● ACTION ITEM
Would you please state how many lines in the entries contain the word "Stdlib"? Only the number should be given.

Stored items:
◇ ◇ ◇

(** * DGNN-Demos: the conditional DDPM notebook cell

    A shallow embedding of the diffusion part of
    [AutoEncoder_Example/AutoEncoder_Example.ipynb]: the top-level cell that
    computes the noise schedule ([beta_t], [alpha_t], [alphabar_t], ...), the
    class [UNet] (its [forward]), and the class [DDPM] ([forward] and
    [sample]).

    Conventions of the embedding.
    - The code is embedded over the real numbers ([R]): a float32 value is
      read as the real number it stands for, and rounding, NaN and
      infinities are outside that reading.  What is stated of lengths,
      exceptions, calls, random draws and of values as the code's own
      sequence of operations carries over to the float32 tensors; what rests
      on identities of the reals ([1 - b < 1], [exp (ln a) = a], ...) holds
      of them up to rounding only, and is stated as a fact of exact
      arithmetic.
    - The schedule cell and the corruption are embedded a second time over
      IEEE 754 binary32 (module [F32]), where the rounded values can be
      computed; the places where they leave the real ones are exhibited
      there.
    - A one-dimensional tensor is a [list R].  A four-dimensional batch
      (batch, channel, height, width) is a list of samples, each sample the
      flat list of its channel*height*width elements.
    - Python exceptions are the [Err] results of the error monad.
    - torch's global random generator is an explicit state [RNG]: a tape of
      outcomes with a read cursor.  Every sequence of outcomes is a tape, so a
      statement for all [RNG] is a statement for all random draws.
    - The learned layers of the U-Net are parameters (partial functions on
      tensors); [F.one_hot], indexing, [range], [arange], [cumsum] are
      modelled.

    Beside the diffusion code the file embeds the cell that arranges the
    dataset directory (autoencoder and GAN notebooks), over a model of the
    directory tree. *)

From Stdlib Require Import String.
From Stdlib Require Import Reals ZArith List Bool Lia Lra.
From Stdlib Require Import SpecFloat.
Import ListNotations.

Local Open Scope Z_scope.

(** ** Python and torch primitives *)

Inductive error : Type :=
| InvalidConfiguration   (* the error the specification names; no path of the code raises it *)
| ArangeBounds           (* torch.arange: upper bound inconsistent with the step sign *)
| RandintBounds          (* torch.randint: low >= high *)
| IndexError             (* index out of range *)
| OneHotClass            (* F.one_hot: a class value is negative or >= num_classes *)
| ShapeMismatch          (* operands of an elementwise operation differ in shape *)
| LayerFailure (code : nat). (* a learned layer, torch.cat or repeat rejected its input *)

Inductive result (A : Type) : Type :=
| Ok (a : A)
| Err (e : error).
Arguments Ok {A} a.
Arguments Err {A} e.

Definition rbind {A B : Type} (r : result A) (f : A -> result B) : result B :=
  match r with
  | Ok a => f a
  | Err e => Err e
  end.

Declare Scope res_scope.
Delimit Scope res_scope with res.
Notation "x <- r ;; k" := (rbind r (fun x => k))
  (at level 61, r at next level, right associativity) : res_scope.

(** [range(start, stop, step)] of Python for a non-zero step. *)
Definition py_range (start stop step : Z) : list Z :=
  let len :=
    if 0 <? step then (stop - start + step - 1) / step
    else (start - stop - step - 1) / (- step) in
  map (fun k => start + Z.of_nat k * step) (seq 0 (Z.to_nat len)).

◇ ◇ ◇

● SOLUTION FOR THIS TASK
3